Totoro97/NeuS

Why approximate alpha value instead of compute it as in paper?

alvaro-budria opened this issue · 3 comments

Hi, I am not sure why the $\alpha_i$ values are computed differently in the code and in the paper.

In the paper, we find this expression

Screenshot from 2023-07-24 14-54-13

where consecutive samples in a ray are utilized to obtain the $\alpha$.

In the code

NeuS/models/renderer.py

Lines 220 to 247 in 629b9cf

sdf_nn_output = sdf_network(pts)
sdf = sdf_nn_output[:, :1]
feature_vector = sdf_nn_output[:, 1:]
gradients = sdf_network.gradient(pts).squeeze()
sampled_color = color_network(pts, gradients, dirs, feature_vector).reshape(batch_size, n_samples, 3)
inv_s = deviation_network(torch.zeros([1, 3]))[:, :1].clip(1e-6, 1e6) # Single parameter
inv_s = inv_s.expand(batch_size * n_samples, 1)
true_cos = (dirs * gradients).sum(-1, keepdim=True)
# "cos_anneal_ratio" grows from 0 to 1 in the beginning training iterations.
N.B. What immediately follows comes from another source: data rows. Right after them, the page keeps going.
(** * examples/docqa/extract-then-chat.py

    A shallow embedding of the script's own logic: the two data records
    ([BookInfo], [BookInfoTool]), the tool's [handle] method, the two agent
    handlers ([Assistant.book_info], [Extractor.handle_message_fallback]) and
    the configuration and task wiring done by [chat].

    Python [str] values are modelled by [string], one [ascii] per code point,
    hence code points below 256; Python [int] by [Z]; [None] by [option]. *)

From Stdlib Require Import Bool Ascii String List ZArith Lia DecimalString.
Import ListNotations.
Open Scope string_scope.

(** ** The Python built-ins the script relies on *)

Module Py.

Definition chr (n : nat) : ascii := ascii_of_nat n.

Definition squote : ascii := Eval cbv in chr 39.
Definition dquote : ascii := Eval cbv in chr 34.
Definition backslash : ascii := Eval cbv in chr 92.
Definition tab : ascii := Eval cbv in chr 9.
Definition lf : ascii := Eval cbv in chr 10.
Definition cr : ascii := Eval cbv in chr 13.

(** A one-character [str]. *)
Definition str1 (c : ascii) : string := String c EmptyString.

(** The line break of a triple-quoted literal. *)
Definition nl : string := str1 lf.

(** [c in s] for a one-character [c]. *)
Fixpoint has_char (c : ascii) (s : string) : bool :=
  match s with
  | EmptyString => false
  | String a s' => (a =? c)%char || has_char c s'
  end.

(** [sub in s]. *)
Fixpoint contains (sub s : string) : bool :=
  String.prefix sub s ||
  match s with
  | EmptyString => false
  | String _ s' => contains sub s'
  end.

(** [s.startswith(p)]. *)
Definition startswith (p s : string) : bool := String.prefix p s.

(** [s.endswith(p)]. *)
Fixpoint endswith (p s : string) : bool :=
  (s =? p) ||
  match s with
  | EmptyString => false
  | String _ s' => endswith p s'
  end.

(** [s.replace(old, new)] when [old] and [new] are one character long:
    every occurrence is replaced. *)
Fixpoint replace (old new : ascii) (s : string) : string :=
  match s with
  | EmptyString => EmptyString
  | String a s' =>
      String (if (a =? old)%char then new else a) (replace old new s')
  end.

(** [sep.join(l)]. *)
Fixpoint join (sep : string) (l : list string) : string :=
  match l with
  | [] => EmptyString
  | [x] => x
  | x :: l' => x ++ sep ++ join sep l'
  end.

(** [str.isprintable] on one code point below 256: the ASCII range
    0x20..0x7e, and Latin-1 from 0xa1 on except the soft hyphen 0xad. *)
Definition isprintable (c : ascii) : bool :=
  let n := nat_of_ascii c in
  ((32 <=? n) && (n <? 127) || (161 <=? n) && negb (n =? 173))%nat.

Definition hexdigit (n : nat) : ascii :=
  match String.get n "0123456789abcdef" with
  | Some c => c
  | None => "0"%char
  end.

(** The quote [repr] puts around a [str]: a double quote when the text has
    a single quote and no double quote, a single quote otherwise. *)
Definition repr_quote (s : string) : ascii :=
  if has_char squote s && negb (has_char dquote s) then dquote else squote.

(** How [repr] writes one character inside the quote [q]. *)
Definition repr_char (q c : ascii) : string :=
  if (c =? q)%char || (c =? backslash)%char then String backslash (str1 c)
  else if (c =? tab)%char then String backslash "t"
  else if (c =? lf)%char then String backslash "n"
  else if (c =? cr)%char then String backslash "r"
  else if isprintable c then str1 c
  else
    let n := nat_of_ascii c in
    String backslash
      (String "x" (String (hexdigit (n / 16)) (str1 (hexdigit (n mod 16))))).

Fixpoint repr_body (q : ascii) (s : string) : string :=
  match s with
  | EmptyString => EmptyString
  | String c s' => repr_char q c ++ repr_body q s'
  end.

(** [repr(s)] for a [str]. *)
Definition repr_str (s : string) : string :=
  let q := repr_quote s in
  String q (repr_body q s ++ str1 q).

(** [repr(n)] for an [int]: decimal, with a minus sign when negative. *)
Definition repr_int (n : Z) : string := NilZero.string_of_int (Z.to_int n).

(** [str(l)] for a list whose elements print as [l]:
    brackets around the elements' [repr], separated by comma and space. *)
Definition str_list (l : list string) : string :=
  "[" ++ join ", " l ++ "]".

End Py.

(** ** Data model *)

(** [class BookInfo(BaseModel)]. *)
Record BookInfo : Type := mkBookInfo {
  title : string;
  author : string;
  year : Z
}.

(** [class BookInfoTool(ToolMessage)]. *)
Record BookInfoTool : Type := mkBookInfoTool {
  request : string;
  purpose : string;
  info : list BookInfo
}.

(** The constructor call [cls(info=...)]: [request] and [purpose] take their
    class defaults. *)
Definition BookInfoTool_new (info : list BookInfo) : BookInfoTool :=
  {| request := "book_info";
     purpose := "Collect <info> about Books";
     info := info |}.

(** [BookInfoTool.examples]. *)
Definition examples : list BookInfoTool :=
  [ BookInfoTool_new
      [ mkBookInfo "The Hobbit" "J.R.R. Tolkien" 1937;
        mkBookInfo "The Great Gatsby" "F. Scott Fitzgerald" 1925 ] ].

(** [repr] of a [BookInfo]: the class name and the fields as
    [name=repr(value)], which is how a pydantic model prints. *)
Definition BookInfo_repr (b : BookInfo) : string :=
  "BookInfo(" ++
  Py.join ", "
    [ "title=" ++ Py.repr_str (title b);
      "author=" ++ Py.repr_str (author b);
      "year=" ++ Py.repr_int (year b) ] ++
  ")".

(** ** The tool and the two agent handlers *)

Section Handlers.

(** [DONE], [PASS] and [SEND_TO] come from [langroid.utils.constants];
    the handlers only concatenate them, so they stay abstract here. *)
Variables DONE PASS SEND_TO : string.

(** The state of a [ChatAgent] ([self]) and the library's [ChatDocument]. *)
Variables Agent ChatDocument : Type.

(** The argument of a handler declared [msg: str | ChatDocument]. *)
Inductive Message : Type :=
| MsgStr (s : string)
| MsgDoc (d : ChatDocument).

(** [ChatAgent.has_tool_message_attempt], the library's check that a
    message looks like an attempt to use a tool. It is handed [self] and the
    message, two objects it can write to, so it gives its verdict together
    with the agent and the message as it leaves them. *)
Variable has_tool_message_attempt :
  Agent -> Message -> bool * Agent * Message.

(** [BookInfoTool.handle]. *)
Definition handle (self : BookInfoTool) : string :=
  DONE ++ " " ++ PASS.

(** The local [info_str] of [Assistant.book_info]. *)
Definition info_str (msg : BookInfoTool) : string :=
  Py.replace "}" "]"
    (Py.replace "{" "[" (Py.str_list (map BookInfo_repr (info msg)))).

(** The text after [{info_str}] in the f-string of [Assistant.book_info]. *)
Definition book_info_trailer : string :=
  " " ++ Py.nl ++
  "        ".

(** The text between [{SEND_TO}] and [{info_str}] in that f-string. *)
Definition book_info_header : string :=
  "LLM" ++ Py.nl ++
  "        Below is INFO about various books, you received from the Extractor." ++ Py.nl ++
  "        Now ask the user what help they need, and respond ONLY based on this INFO." ++ Py.nl ++
  "        " ++ Py.nl ++
  "        INFO: " ++ Py.nl ++
  "        ".

(** [Assistant.book_info]: the returned text, and [self], which the method
    leaves as it was. *)
Definition book_info (self : Agent) (msg : BookInfoTool) : string * Agent :=
  let info_str := info_str msg in
  (SEND_TO ++ book_info_header ++ info_str ++ book_info_trailer, self).

(** The literal returned by [Extractor.handle_message_fallback]. *)
Definition nudge : string :=
  Py.nl ++
  "            You must use the " ++ Py.str1 Py.dquote ++ "book_info" ++
    Py.str1 Py.dquote ++ " tool to present the info." ++ Py.nl ++
  "            You either forgot to use it, or you used it with the wrong format." ++ Py.nl ++
  "            Make sure all fields are filled out and pay attention to the " ++ Py.nl ++
  "            required types of the fields." ++ Py.nl ++
  "            ".

(** [Extractor.handle_message_fallback]: the [if] has no [else], so the
    method falls off its end and returns [None] when the check fails. The
    call of the check is all the method does to [self] and [msg], which come
    back as the check left them. *)
Definition handle_message_fallback (self : Agent) (msg : Message)
  : option string * Agent * Message :=
  let '(attempt, self', msg') := has_tool_message_attempt self msg in
  if attempt then (Some nudge, self', msg') else (None, self', msg').

End Handlers.

Arguments MsgStr {ChatDocument} s.
Arguments MsgDoc {ChatDocument} d.
Arguments book_info SEND_TO {Agent} self msg.
Arguments handle_message_fallback {Agent ChatDocument} has_tool_message_attempt self msg.

(** ** The configuration records built by [chat] *)

(** [Settings(debug=..., cache=...)]. *)
Module Settings.
Record t : Type := mk { debug : bool; cache : bool }.
End Settings.

(** The value of [model or lm.OpenAIChatModel.GPT4_TURBO]: the given name, or
    the library's enumeration member. *)
Inductive ChatModel : Type :=
| ModelName (name : string)
| GPT4_TURBO.

(** [lm.OpenAIGPTConfig]. *)
Module OpenAIGPTConfig.
Record t : Type := mk { chat_model : ChatModel; chat_context_length : Z }.
End OpenAIGPTConfig.

(** [ParsingConfig]. *)
Module ParsingConfig.
Record t : Type := mk {
  chunk_size : Z;
  overlap : Z;
  n_similar_docs : Z;
  n_neighbor_ids : Z
}.
End ParsingConfig.

(** [lr.embedding_models.SentenceTransformerEmbeddingsConfig]. *)
Module SentenceTransformerEmbeddingsConfig.
Record t : Type := mk { model_type : string; model_name : string }.
End SentenceTransformerEmbeddingsConfig.

(** [lr.vector_store.LanceDBConfig]. *)
Module LanceDBConfig.
Record t : Type := mk {
  collection_name : string;
  replace_collection : bool;
  storage_path : string;
  embedding : SentenceTransformerEmbeddingsConfig.t
}.
End LanceDBConfig.

(** [DocChatAgentConfig]. *)
Module DocChatAgentConfig.
Record t : Type := mk {
  llm : OpenAIGPTConfig.t;
  n_neighbor_chunks : Z;
  parsing : ParsingConfig.t;
  vecdb : LanceDBConfig.t;
  cross_encoder_reranking_model : string
}.
End DocChatAgentConfig.

(** [ChatAgentConfig(llm=..., vecdb=None)]. *)
Module ChatAgentConfig.
Record t : Type := mk {
  llm : OpenAIGPTConfig.t;
  vecdb : option LanceDBConfig.t
}.
End ChatAgentConfig.

(** [langroid.mytypes.Entity], as far as the script names it. *)
Inductive Entity : Type := LLM.

(** The agent and task variables of [chat]. *)
Inductive AgentVar : Type := doc_agent | extractor_agent | assistant_agent.
Inductive TaskVar : Type := doc_task | extractor_task | assistant_task.

(** The tool classes given to [enable_message]. *)
Inductive ToolClass : Type := BookInfoTool_cls | RecipientTool_cls.

(** The keyword arguments of a [Task(...)] call; [None] is an argument the
    call leaves to the library's default. *)
Module TaskArgs.
Record t : Type := mk {
  agent : AgentVar;
  name : string;
  interactive : option bool;
  system_message : option string;
  done_if_no_response : option (list Entity);
  done_if_response : option (list Entity)
}.
End TaskArgs.

(** ** The script as the sequence of calls it makes *)

(** One statement of [chat]: a call into the library or the runtime. *)
Inductive Call : Type :=
| print (text : string)
| load_dotenv
| set_global (s : Settings.t)
| DocChatAgent_new (cfg : DocChatAgentConfig.t)
| ingest_doc_paths (self : AgentVar) (paths : list string)
| ChatAgent_new (var : AgentVar) (cfg : ChatAgentConfig.t)
| enable_message (self : AgentVar) (tool : ToolClass) (use handle : option bool)
| Task_new (var : TaskVar) (args : TaskArgs.t)
| add_sub_task (self : TaskVar) (tasks : list TaskVar)
| run (self : TaskVar).

(** Python's [x or y] on a [str] [x]: the empty string is false. *)
Definition model_or (model : string) (default : ChatModel) : ChatModel :=
  match model with
  | EmptyString => default
  | _ => ModelName model
  end.

Section Chat.

(** [NO_ANSWER] of [langroid.utils.constants], spliced into the
    Extractor's system message. *)
Variable NO_ANSWER : string.

Definition greeting : string :=
  Py.nl ++
  "        Hello! I am your book info helper. " ++ Py.nl ++
  "        First I will get info about some books" ++ Py.nl ++
  "        ".

Definition extractor_system_message : string :=
  Py.nl ++
  "        You are an expert at understanding JSON function/tool specifications." ++ Py.nl ++
  "        You must extract information about various books from a document," ++ Py.nl ++
  "        to finally present the info using the `book_info` tool/function," ++ Py.nl ++
  "        but you do not have access to the document. " ++ Py.nl ++
  "        I can help with your questions about the document." ++ Py.nl ++
  "        You have to ask questions in these steps:" ++ Py.nl ++
  "        1. ask which books are in the document" ++ Py.nl ++
  "        2. for each book, ask the various pieces of info you need." ++ Py.nl ++
  "        " ++ Py.nl ++
  "        If I am unable to answer your question initially, try asking differently," ++ Py.nl ++
  "        and if I am still unable to answer after 3 tries, " ++ Py.nl ++
  "        fill in " ++ NO_ANSWER ++ " for that field. " ++ Py.nl ++
  "        Think step by step. " ++ Py.nl ++
  "        " ++ Py.nl ++
  "        Do not explain yourself, or say any extraneous things. " ++ Py.nl ++
  "        When you receive the answer, then ask for the next field, and so on." ++ Py.nl ++
  "        ".

Definition assistant_system_message : string :=
  Py.nl ++
  "        You are a helpful librarian, answering my (the user) questions about " ++ Py.nl ++
  "        books described in a certain document, and you do NOT know which " ++ Py.nl ++
  "        books are in the document." ++ Py.nl ++
  "        " ++ Py.nl ++
  "        FIRST you need to ask the " ++ Py.str1 Py.dquote ++ "Extractor" ++
    Py.str1 Py.dquote ++ " to collect information" ++ Py.nl ++
  "        about various books that are in a certain document. Address your request to the " ++ Py.nl ++
  "        Extractor using the 'recipient_message' tool/function. " ++ Py.nl ++
  "        " ++ Py.nl ++
  "        Once you receive the information, you should then ask me (the user) " ++ Py.nl ++
  "        what I need help with.                " ++ Py.nl ++
  "        ".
The anneal strategy below makes
# the cos value "not dead" at the beginning training iterations, for better convergence.
iter_cos = -(F.relu(-true_cos * 0.5 + 0.5) * (1.0 - cos_anneal_ratio) +
F.relu(-true_cos) * cos_anneal_ratio) # always non-positive
# Estimate signed distances at section points
estimated_next_sdf = sdf + iter_cos * dists.reshape(-1, 1) * 0.5
estimated_prev_sdf = sdf - iter_cos * dists.reshape(-1, 1) * 0.5
prev_cdf = torch.sigmoid(estimated_prev_sdf * inv_s)
next_cdf = torch.sigmoid(estimated_next_sdf * inv_s)
p = prev_cdf - next_cdf
c = prev_cdf
alpha = ((p + 1e-5) / (c + 1e-5)).reshape(batch_size, n_samples).clip(0.0, 1.0)

we see that instead of the expression above, we approximate the section points at each computed SDF value, which requires additional inputs: the directions and the intersample distances in the ray.

I wonder why this is done in this way. It seems to reduce the amount of queries to the SDF function by half, at the expense of introducing some noise. Could you elaborate on this choice?

Same question

I've attempted to answer this question in a previous issue:

#107 (comment)

Let me know what you guys think, because I'm not entirely sure myself why they are doing this approximation.

Yes, I agree with your comment there in that issue. It's for geometric consistency.